[Items listed in a dataset]
........

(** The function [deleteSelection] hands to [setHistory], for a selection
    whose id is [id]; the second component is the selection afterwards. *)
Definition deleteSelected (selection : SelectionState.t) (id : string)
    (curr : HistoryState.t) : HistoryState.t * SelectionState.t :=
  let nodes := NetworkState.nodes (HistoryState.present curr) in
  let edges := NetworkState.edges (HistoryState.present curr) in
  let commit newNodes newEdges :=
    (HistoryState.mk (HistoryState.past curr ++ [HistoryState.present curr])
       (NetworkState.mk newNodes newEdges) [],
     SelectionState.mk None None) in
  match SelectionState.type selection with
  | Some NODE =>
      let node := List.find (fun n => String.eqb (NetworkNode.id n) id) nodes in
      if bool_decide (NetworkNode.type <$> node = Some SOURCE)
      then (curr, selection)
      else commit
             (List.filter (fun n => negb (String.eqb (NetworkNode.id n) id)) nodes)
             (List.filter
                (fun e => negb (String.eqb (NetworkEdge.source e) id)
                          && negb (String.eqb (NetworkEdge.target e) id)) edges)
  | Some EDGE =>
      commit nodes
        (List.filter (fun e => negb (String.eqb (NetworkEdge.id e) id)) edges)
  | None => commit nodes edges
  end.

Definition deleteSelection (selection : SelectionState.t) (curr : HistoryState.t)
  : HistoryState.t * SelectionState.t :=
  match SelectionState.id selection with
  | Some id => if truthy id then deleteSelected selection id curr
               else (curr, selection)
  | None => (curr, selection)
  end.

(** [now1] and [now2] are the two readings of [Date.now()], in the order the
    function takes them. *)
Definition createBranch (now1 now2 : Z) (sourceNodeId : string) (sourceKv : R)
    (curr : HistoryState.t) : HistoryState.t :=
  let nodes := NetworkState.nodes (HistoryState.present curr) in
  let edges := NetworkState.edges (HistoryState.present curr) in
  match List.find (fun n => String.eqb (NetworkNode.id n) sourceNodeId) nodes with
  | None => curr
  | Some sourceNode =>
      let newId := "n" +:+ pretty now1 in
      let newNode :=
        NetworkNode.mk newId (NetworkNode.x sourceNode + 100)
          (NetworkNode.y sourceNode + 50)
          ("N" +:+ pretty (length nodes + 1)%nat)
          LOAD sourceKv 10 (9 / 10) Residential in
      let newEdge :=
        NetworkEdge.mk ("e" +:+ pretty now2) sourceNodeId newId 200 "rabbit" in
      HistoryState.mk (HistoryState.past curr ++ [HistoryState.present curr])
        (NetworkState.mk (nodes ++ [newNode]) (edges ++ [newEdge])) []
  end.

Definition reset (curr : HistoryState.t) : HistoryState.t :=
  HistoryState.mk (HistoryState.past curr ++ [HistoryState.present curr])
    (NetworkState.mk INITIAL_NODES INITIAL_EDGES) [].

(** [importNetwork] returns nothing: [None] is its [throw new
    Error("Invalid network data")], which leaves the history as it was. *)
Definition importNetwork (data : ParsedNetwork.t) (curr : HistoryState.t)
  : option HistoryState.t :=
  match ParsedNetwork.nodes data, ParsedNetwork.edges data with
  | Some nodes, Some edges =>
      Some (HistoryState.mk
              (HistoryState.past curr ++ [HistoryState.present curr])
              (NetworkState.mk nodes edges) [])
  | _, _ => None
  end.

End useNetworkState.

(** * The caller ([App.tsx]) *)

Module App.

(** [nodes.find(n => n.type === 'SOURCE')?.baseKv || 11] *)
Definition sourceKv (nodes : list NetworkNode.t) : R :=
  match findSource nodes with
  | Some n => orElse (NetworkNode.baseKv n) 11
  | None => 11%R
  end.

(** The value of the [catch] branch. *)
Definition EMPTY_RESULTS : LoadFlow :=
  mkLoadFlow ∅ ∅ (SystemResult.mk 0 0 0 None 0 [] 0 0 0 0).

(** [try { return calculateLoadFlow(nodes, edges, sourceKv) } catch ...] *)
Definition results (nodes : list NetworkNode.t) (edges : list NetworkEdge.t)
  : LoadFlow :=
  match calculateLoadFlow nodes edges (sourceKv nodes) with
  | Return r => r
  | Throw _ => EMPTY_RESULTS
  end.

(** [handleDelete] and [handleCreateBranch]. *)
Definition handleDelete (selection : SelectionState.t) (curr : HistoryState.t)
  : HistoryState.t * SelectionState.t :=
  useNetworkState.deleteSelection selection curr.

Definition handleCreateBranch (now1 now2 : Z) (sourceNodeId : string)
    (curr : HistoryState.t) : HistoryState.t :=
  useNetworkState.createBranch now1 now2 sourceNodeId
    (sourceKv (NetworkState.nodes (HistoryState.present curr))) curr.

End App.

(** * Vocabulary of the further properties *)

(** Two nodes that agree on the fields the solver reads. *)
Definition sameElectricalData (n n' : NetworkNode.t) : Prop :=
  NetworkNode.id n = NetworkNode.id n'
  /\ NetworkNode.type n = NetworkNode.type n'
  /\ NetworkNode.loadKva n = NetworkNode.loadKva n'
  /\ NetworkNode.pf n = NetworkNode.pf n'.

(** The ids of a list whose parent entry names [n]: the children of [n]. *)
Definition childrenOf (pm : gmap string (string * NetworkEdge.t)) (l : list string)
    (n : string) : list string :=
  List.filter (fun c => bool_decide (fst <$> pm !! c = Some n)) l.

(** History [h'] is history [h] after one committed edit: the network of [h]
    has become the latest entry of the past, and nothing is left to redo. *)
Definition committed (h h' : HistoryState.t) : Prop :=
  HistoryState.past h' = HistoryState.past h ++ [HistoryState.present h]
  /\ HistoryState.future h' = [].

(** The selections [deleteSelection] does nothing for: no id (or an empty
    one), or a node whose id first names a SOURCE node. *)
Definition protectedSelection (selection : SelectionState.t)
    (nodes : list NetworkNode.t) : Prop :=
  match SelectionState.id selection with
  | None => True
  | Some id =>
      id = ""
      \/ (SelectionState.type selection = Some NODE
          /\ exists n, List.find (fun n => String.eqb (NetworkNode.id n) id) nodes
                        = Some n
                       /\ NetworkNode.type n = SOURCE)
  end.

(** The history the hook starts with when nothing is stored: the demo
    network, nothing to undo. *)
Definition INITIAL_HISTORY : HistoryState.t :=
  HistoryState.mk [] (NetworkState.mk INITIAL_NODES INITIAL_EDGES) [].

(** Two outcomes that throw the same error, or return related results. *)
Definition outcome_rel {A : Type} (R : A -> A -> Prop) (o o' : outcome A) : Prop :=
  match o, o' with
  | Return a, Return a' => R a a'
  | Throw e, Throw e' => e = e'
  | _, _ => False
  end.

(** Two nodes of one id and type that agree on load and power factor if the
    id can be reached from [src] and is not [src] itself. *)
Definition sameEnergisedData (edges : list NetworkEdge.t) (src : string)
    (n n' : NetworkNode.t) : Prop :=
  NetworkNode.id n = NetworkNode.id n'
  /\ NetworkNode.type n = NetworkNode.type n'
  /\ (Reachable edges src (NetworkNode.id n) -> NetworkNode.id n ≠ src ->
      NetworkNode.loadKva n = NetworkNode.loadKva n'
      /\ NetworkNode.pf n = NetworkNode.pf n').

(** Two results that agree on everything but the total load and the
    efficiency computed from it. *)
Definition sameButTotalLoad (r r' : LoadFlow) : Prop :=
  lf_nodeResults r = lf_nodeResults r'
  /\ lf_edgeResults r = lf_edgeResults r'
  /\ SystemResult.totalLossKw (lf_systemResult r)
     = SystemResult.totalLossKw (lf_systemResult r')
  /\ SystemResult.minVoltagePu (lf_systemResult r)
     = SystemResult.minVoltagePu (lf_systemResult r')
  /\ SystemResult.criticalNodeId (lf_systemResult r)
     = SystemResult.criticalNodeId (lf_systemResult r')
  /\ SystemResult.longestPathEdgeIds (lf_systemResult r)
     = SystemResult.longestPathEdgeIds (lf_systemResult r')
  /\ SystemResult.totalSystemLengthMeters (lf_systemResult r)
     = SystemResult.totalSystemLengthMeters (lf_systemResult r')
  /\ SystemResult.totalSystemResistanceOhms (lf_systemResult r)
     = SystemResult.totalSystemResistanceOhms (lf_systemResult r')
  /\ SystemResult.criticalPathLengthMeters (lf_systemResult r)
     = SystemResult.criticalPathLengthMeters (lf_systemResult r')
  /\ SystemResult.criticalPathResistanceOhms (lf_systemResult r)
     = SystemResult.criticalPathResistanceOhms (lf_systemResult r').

........

Task to complete
An exact, complete copy of the lines above from the one with "SystemResult.minVoltagePu (lf_systemResult r')" through the one with "SystemResult.totalSystemLengthMeters (lf_systemResult r)" is the whole answer.

Solution for this problem
     = SystemResult.minVoltagePu (lf_systemResult r')
  /\ SystemResult.criticalNodeId (lf_systemResult r)
     = SystemResult.criticalNodeId (lf_systemResult r')
  /\ SystemResult.longestPathEdgeIds (lf_systemResult r)
     = SystemResult.longestPathEdgeIds (lf_systemResult r')
  /\ SystemResult.totalSystemLengthMeters (lf_systemResult r)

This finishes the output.